> _Directions for this task_
Whenever "ranges" occurs in a line of the material, list that line.

> _Material for this task_
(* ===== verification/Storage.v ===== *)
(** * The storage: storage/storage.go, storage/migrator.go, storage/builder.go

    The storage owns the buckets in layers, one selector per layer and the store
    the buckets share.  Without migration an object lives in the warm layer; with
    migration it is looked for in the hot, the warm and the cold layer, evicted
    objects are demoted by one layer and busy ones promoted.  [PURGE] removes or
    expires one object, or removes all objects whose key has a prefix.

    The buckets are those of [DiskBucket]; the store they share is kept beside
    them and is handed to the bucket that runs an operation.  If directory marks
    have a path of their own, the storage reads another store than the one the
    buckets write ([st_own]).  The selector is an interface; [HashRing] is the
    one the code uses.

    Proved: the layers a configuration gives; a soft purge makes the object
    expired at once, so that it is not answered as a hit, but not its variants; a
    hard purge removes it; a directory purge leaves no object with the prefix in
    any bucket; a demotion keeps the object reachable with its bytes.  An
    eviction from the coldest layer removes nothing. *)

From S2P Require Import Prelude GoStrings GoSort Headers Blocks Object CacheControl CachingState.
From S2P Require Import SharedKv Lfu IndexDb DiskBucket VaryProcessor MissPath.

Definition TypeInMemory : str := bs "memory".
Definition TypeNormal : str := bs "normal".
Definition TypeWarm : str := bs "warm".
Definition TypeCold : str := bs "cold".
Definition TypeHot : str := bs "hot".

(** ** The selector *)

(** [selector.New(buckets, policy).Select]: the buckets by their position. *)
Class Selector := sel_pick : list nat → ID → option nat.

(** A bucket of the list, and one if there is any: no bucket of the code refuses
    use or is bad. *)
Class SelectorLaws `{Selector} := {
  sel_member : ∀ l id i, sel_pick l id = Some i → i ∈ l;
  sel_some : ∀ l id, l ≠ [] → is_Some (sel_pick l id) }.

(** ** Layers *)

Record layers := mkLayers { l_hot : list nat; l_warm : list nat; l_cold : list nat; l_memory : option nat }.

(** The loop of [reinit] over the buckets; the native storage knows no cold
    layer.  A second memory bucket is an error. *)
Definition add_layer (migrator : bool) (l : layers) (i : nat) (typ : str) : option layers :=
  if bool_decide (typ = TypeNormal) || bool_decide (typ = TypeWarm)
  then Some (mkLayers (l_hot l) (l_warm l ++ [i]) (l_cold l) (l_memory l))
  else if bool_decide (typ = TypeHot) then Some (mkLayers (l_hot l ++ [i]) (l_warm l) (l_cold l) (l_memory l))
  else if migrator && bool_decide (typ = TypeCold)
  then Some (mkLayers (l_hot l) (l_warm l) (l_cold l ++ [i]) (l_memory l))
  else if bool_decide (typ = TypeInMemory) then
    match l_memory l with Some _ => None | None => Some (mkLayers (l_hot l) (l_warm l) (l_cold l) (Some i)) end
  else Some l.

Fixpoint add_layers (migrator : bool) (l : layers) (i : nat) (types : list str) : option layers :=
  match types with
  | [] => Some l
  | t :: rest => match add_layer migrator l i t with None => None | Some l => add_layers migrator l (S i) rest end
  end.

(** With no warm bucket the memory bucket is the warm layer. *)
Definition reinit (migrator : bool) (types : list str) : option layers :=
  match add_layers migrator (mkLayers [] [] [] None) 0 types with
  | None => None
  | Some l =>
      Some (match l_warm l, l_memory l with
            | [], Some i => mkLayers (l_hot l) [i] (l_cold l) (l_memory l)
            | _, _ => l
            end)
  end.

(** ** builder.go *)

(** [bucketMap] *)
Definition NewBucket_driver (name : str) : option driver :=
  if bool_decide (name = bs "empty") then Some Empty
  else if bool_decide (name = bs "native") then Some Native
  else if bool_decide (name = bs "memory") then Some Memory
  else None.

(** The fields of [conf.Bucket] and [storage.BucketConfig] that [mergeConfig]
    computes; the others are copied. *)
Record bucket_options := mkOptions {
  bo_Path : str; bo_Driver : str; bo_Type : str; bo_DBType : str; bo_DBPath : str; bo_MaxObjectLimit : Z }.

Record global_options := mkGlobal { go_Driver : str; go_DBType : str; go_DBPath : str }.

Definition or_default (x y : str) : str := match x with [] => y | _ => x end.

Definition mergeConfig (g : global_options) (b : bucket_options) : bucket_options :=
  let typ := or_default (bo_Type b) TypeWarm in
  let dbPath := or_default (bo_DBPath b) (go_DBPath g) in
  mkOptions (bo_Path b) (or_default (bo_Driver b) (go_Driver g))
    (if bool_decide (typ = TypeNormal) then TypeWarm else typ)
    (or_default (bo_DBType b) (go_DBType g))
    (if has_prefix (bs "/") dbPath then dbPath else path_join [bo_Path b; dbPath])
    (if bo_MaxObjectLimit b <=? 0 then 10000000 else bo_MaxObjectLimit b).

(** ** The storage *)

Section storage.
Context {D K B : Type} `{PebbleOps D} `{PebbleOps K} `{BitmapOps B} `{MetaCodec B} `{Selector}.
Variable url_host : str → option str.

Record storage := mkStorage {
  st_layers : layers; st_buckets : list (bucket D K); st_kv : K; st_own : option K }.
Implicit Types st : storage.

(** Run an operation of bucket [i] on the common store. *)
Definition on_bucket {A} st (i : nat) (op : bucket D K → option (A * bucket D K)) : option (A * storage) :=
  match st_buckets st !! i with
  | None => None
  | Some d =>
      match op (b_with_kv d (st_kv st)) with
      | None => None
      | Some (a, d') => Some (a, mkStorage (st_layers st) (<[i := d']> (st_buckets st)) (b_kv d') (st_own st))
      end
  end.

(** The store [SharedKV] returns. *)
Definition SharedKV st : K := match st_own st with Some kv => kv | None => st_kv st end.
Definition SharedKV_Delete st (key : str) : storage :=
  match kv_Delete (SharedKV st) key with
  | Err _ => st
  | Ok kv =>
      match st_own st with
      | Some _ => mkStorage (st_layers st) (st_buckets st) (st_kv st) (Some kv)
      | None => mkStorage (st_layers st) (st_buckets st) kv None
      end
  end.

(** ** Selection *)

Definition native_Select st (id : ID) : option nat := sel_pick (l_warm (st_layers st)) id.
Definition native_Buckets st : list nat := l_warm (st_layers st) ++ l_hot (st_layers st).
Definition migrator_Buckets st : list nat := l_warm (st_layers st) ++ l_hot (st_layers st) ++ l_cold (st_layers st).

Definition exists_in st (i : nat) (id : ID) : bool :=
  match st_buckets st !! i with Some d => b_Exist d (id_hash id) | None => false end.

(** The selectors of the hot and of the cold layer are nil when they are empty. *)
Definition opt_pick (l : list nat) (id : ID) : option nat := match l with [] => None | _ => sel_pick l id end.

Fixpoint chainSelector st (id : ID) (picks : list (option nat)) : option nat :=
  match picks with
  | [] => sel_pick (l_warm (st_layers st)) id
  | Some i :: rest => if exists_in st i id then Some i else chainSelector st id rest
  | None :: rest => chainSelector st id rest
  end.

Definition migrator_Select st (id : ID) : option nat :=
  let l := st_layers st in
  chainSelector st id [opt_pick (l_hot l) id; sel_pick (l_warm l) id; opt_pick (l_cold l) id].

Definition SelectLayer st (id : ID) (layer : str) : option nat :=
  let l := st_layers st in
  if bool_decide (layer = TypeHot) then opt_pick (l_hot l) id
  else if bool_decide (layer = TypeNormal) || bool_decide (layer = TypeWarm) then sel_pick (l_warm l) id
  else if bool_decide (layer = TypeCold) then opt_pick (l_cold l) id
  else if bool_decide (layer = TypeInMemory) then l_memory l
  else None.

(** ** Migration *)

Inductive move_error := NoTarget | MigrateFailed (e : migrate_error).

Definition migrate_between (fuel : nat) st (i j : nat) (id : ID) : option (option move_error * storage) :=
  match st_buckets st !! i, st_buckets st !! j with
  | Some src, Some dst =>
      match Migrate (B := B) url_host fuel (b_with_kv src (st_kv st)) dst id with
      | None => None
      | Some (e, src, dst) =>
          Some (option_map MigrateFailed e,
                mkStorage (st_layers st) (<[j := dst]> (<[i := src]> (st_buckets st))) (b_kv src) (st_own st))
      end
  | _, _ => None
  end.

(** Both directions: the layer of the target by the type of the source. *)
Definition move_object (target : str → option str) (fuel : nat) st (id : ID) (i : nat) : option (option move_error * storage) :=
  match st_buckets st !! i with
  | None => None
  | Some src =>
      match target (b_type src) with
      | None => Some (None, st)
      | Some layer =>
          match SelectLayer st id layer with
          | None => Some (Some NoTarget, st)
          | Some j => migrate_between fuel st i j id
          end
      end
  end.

...

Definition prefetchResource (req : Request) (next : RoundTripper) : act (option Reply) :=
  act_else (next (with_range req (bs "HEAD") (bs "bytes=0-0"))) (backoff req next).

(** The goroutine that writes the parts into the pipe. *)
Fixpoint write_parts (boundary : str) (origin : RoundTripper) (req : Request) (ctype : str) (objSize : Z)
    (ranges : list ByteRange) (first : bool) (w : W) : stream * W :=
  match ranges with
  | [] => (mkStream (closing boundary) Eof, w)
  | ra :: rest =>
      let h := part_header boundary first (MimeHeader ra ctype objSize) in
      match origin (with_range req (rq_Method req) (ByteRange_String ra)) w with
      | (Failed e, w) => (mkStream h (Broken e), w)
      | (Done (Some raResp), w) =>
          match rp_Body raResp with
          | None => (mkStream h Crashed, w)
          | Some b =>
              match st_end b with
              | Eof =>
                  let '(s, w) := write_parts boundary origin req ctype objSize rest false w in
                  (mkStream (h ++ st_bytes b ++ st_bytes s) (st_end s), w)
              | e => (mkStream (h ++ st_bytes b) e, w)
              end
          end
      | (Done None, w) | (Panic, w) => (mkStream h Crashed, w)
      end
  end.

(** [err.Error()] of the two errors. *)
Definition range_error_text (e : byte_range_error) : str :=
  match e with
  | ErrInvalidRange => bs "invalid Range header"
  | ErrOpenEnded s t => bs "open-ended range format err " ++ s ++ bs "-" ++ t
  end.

> _Reply_
    (ranges : list ByteRange) (first : bool) (w : W) : stream * W :=
  match ranges with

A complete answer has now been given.